The PhD School manages some of these activities. For more information, visit:

Progress in the research plan is evaluated by the PhD scientific board based on written reports (yearly) and oral presentations (at the end of the first year and during the last year). At the end of each academic year (1st,2nd and 3rd year), students are required to submit to the scientific board a written report describing their research activity as well as formative activities they have attended (Annual Report). At the end of the first year, students also give oral presentations in which they present their research project to the scientific board and to other students.

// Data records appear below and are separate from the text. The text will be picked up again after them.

Lemma last_put_wins_witness :
  bucket (snd (fetch (request_of "PUT" "/static/a.json" (Some secret_ab) [x02])
                 (env_with Undefined (Some secret_ab))
                 (snd (fetch (request_of "PUT" "/static/a.json" (Some secret_ab) [x01])
                         (env_with Undefined (Some secret_ab)) empty_world))))
  = bucket (snd (fetch (request_of "PUT" "/static/a.json" (Some secret_ab) [x02])
                   (env_with Undefined (Some secret_ab)) empty_world)).
Proof.
  apply (last_put_wins
           (request_of "PUT" "/static/a.json" (Some secret_ab) [x01])
           (request_of "PUT" "/static/a.json" (Some secret_ab) [x02])
           (env_with Undefined (Some secret_ab)) empty_world secret_ab);
    reflexivity.
Defined.

(** X11: what a [PUT] stores comes back with its type and tag. After an
    authenticated [PUT] of a key that ends with [.json] or [.jsonStream], a
    [GET] of the same path is answered with 200, the bytes that were put, the
    entity tag the store derived from them, and the content type chosen from
    the suffix at the [PUT]. *)
Theorem put_then_get_serves_type_and_tag (put get : Request) (env : Env) (w : World)
    (secret : ustring) (key : string) :
  AUTH_KEY_SECRET env = Some secret ->
  pathname put = "/static/" +:+ key ->
  pathname get = "/static/" +:+ key ->
  method put = "PUT" ->
  method get = "GET" ->
  authenticates (authToken put) secret = true ->
  endsWith key ".json" = true \/ endsWith key ".jsonStream" = true ->
  exists (r : Response) (w' : World),
    fetch get env (snd (fetch put env w)) = (Normal r, w')
    /\ status r = 200
    /\ response_body r = BodyStream (request_body put)
    /\ Headers_get "etag" (response_headers r)
       = Some (etag_of (LIVETIMING_BUCKET env) (request_body put))
    /\ Headers_get "Content-Type" (response_headers r)
       = Some (if endsWith key ".json" then "application/json"
               else "application/octet-stream").
Proof.
  intros Hsecret Hp1 Hp2 Hm1 Hm2 Hauth Hsuffix.
  assert (forall request, pathname request = "/static/" +:+ key ->
            startsWith (pathname request) "/static/" = true
            /\ slice 8 (pathname request) = key) as Hpath.
  { intros request ->. split; [apply startsWith_static | apply slice_static]. }
  destruct (Hpath _ Hp1) as [Hs1 Hk1], (Hpath _ Hp2) as [Hs2 Hk2].
  assert (key <> "") as Hkey.
  { intros ->. destruct Hsuffix; discriminate. }
  assert (contentTypeValue key
          = if endsWith key ".json" then "application/json"
            else "application/octet-stream") as Htype.
  { destruct (endsWith key ".json") eqn:Hjson.
    - now apply StoreClaims.contentTypeValue_json.
    - destruct Hsuffix as [|Hstream]; [discriminate|].
      now apply StoreClaims.contentTypeValue_jsonStream. }
  rewrite (fetch_put _ _ _ _ Hs1 Hsecret Hm1 Hauth).
  rewrite (fetch_get_object _ _ _ _ Hs2 Hsecret Hm2) by now rewrite Hk2.
  simpl. rewrite Hk1, Hk2, lookup_insert_eq.
  eexists _, _. split; [reflexivity|]. simpl.
  split; [reflexivity|]. split; [reflexivity|]. split.
  - unfold Headers_get, Headers_set.
    rewrite lookup_insert_ne by discriminate. apply lookup_insert_eq.
  - rewrite <- Htype. unfold Headers_get, Headers_set.
    rewrite !lookup_insert_ne by discriminate. reflexivity.
Qed.

Lemma put_then_get_serves_type_and_tag_witness :
  exists (r : Response) (w' : World),
    fetch (request_of "GET" "/static/a.jsonStream" None [])
      (env_with Undefined (Some secret_ab))
      (snd (fetch (request_of "PUT" "/static/a.jsonStream" (Some secret_ab) [x01])
              (env_with Undefined (Some secret_ab)) empty_world))
    = (Normal r, w')
    /\ status r = 200
    /\ response_body r = BodyStream [x01]
    /\ Headers_get "etag" (response_headers r) = Some "etag-0"
    /\ Headers_get "Content-Type" (response_headers r) = Some "application/octet-stream".
Proof.
  apply (put_then_get_serves_type_and_tag
           (request_of "PUT" "/static/a.jsonStream" (Some secret_ab) [x01])
           (request_of "GET" "/static/a.jsonStream" None [])
           (env_with Undefined (Some secret_ab)) empty_world secret_ab "a.jsonStream");
    first [reflexivity | right; reflexivity].
Defined.

(** X12: the credential matters only for [PUT] and [DELETE]. Two requests
    with the same path and the same method, other than [PUT] and [DELETE],
    get the same outcome and leave the same bucket whatever headers and body
    each carries, under any configuration. *)
Theorem credential_matters_only_for_writes (r1 r2 : Request) (env : Env) (w : World) :
  method r1 = method r2 ->
  pathname r1 = pathname r2 ->
  method r1 <> "PUT" ->
  method r1 <> "DELETE" ->
  fst (fetch r1 env w) = fst (fetch r2 env w)
  /\ bucket (snd (fetch r1 env w)) = bucket (snd (fetch r2 env w)).
Proof.
  intros Hmethod Hpathname Hput Hdelete.
  fetch_cases r1 env w; fetch_cases r2 env w; simpl;
    rewrite ?Hpathname in *;
    repeat match goal with
           | H : includes supportedMethods _ = false |- _ =>
               apply unsupported_method in H; destruct H as (? & ? & ?)
           end;
    first [congruence | split; congruence].
Qed.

To be admitted to thesis defense, each student is expected to have published as first author at least one publication related to the thesis in an indexed journal. The scientific board deliberates admission to thesis defense based on a written report (Pre-Thesis Report) and an oral progress report. See deadlines for submission of reports and the progress report schedule (link to Deadlines opens in new page)

Students who have been admitted to thesis defense are requested to send the final draft of their thesis to the PhD coordinator. The thesis should be accompanied by a brief summary (link in open page to file Pre-thesis_Report) and a list of publications. The coordinator will submit the thesis to two external reviewers. Reviewers, who should also be members of the thesis defense committee, are expected to submit their report within one month.

Students can choose to include publications as part of their thesis. In this case, each publication should be accompanied by an introduction and conclusion, in order to place the publication within the structure of the thesis. Submitted and in proof articles should be included in a format comparable to monograph thesis content.